To do -
In the entries that follow, find each line with the word "right" and copy it.

Records supplied -
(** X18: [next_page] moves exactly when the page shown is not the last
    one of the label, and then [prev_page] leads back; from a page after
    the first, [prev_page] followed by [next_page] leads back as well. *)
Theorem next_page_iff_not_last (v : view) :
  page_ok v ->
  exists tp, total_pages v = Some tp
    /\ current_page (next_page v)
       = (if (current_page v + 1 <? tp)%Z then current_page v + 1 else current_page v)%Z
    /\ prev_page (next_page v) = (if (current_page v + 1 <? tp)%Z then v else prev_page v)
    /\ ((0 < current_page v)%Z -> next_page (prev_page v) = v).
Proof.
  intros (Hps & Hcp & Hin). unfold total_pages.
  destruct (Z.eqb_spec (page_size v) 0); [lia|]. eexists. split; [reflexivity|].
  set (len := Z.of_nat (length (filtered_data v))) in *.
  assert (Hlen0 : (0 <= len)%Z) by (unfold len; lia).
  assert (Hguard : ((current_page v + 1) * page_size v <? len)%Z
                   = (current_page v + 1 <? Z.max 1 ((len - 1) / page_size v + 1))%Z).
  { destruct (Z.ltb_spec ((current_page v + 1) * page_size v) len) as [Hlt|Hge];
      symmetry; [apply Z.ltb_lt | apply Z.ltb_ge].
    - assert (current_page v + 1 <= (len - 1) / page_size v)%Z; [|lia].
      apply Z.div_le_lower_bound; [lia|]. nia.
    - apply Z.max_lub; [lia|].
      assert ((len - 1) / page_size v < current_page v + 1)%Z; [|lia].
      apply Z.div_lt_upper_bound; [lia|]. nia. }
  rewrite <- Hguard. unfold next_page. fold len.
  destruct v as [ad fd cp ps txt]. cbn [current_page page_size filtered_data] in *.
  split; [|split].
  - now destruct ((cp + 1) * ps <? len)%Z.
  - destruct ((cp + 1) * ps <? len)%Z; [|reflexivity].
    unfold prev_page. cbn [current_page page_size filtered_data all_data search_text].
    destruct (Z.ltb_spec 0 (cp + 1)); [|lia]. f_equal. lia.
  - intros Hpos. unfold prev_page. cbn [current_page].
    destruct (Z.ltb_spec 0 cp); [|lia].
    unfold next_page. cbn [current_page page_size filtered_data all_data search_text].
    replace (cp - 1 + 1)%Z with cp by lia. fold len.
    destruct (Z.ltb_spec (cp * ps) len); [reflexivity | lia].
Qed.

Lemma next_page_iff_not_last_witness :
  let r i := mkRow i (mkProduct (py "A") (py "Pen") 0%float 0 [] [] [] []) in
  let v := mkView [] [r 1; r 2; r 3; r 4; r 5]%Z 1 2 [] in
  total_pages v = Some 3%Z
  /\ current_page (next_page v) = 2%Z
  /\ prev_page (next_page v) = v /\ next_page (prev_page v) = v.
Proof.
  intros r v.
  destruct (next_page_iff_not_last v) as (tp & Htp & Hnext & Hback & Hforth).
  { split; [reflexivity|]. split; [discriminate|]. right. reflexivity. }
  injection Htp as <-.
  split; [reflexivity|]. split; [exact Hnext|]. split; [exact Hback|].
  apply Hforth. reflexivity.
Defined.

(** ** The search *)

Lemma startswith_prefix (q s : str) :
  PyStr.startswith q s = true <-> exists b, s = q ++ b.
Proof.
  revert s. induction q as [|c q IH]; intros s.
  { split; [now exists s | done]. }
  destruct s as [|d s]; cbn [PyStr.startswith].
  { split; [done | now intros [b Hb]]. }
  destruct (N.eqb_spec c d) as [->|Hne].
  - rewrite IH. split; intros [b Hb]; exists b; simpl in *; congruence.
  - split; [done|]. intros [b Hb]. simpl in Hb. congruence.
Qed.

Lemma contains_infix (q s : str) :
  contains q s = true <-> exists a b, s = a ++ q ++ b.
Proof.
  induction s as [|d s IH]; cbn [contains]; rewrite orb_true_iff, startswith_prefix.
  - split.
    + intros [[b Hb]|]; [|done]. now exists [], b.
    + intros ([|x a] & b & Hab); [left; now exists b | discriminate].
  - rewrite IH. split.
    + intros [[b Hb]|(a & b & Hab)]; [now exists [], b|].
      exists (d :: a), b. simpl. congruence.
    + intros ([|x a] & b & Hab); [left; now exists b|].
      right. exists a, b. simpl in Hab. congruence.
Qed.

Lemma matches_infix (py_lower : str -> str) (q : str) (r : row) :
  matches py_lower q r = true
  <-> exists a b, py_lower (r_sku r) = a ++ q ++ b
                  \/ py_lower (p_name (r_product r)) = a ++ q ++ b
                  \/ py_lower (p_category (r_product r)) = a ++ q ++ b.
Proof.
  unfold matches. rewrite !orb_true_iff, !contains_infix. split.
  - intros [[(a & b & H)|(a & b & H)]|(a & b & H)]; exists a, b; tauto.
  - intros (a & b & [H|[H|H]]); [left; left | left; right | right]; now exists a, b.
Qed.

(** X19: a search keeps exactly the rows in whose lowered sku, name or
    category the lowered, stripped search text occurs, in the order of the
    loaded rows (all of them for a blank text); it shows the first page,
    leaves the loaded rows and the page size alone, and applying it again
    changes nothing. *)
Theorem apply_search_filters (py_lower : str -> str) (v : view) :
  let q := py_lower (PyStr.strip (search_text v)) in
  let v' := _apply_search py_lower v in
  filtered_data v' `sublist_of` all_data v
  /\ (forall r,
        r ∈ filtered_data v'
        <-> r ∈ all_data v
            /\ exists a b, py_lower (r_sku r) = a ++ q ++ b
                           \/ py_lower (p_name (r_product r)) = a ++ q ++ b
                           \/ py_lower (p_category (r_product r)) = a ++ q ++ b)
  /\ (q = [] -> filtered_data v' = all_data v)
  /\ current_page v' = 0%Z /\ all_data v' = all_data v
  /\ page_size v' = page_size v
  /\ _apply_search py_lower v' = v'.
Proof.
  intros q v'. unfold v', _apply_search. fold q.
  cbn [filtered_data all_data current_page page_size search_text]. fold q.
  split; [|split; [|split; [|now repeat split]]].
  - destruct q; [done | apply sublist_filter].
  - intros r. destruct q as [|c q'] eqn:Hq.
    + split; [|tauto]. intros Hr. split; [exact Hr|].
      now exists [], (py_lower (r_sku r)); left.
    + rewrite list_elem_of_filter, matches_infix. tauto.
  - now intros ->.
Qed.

Response to the task -
  { split; [reflexivity|]. split; [discriminate|]. right. reflexivity. }
      right. exists a, b. simpl in Hab. congruence.
  - intros (a & b & [H|[H|H]]); [left; left | left; right | right]; now exists a, b.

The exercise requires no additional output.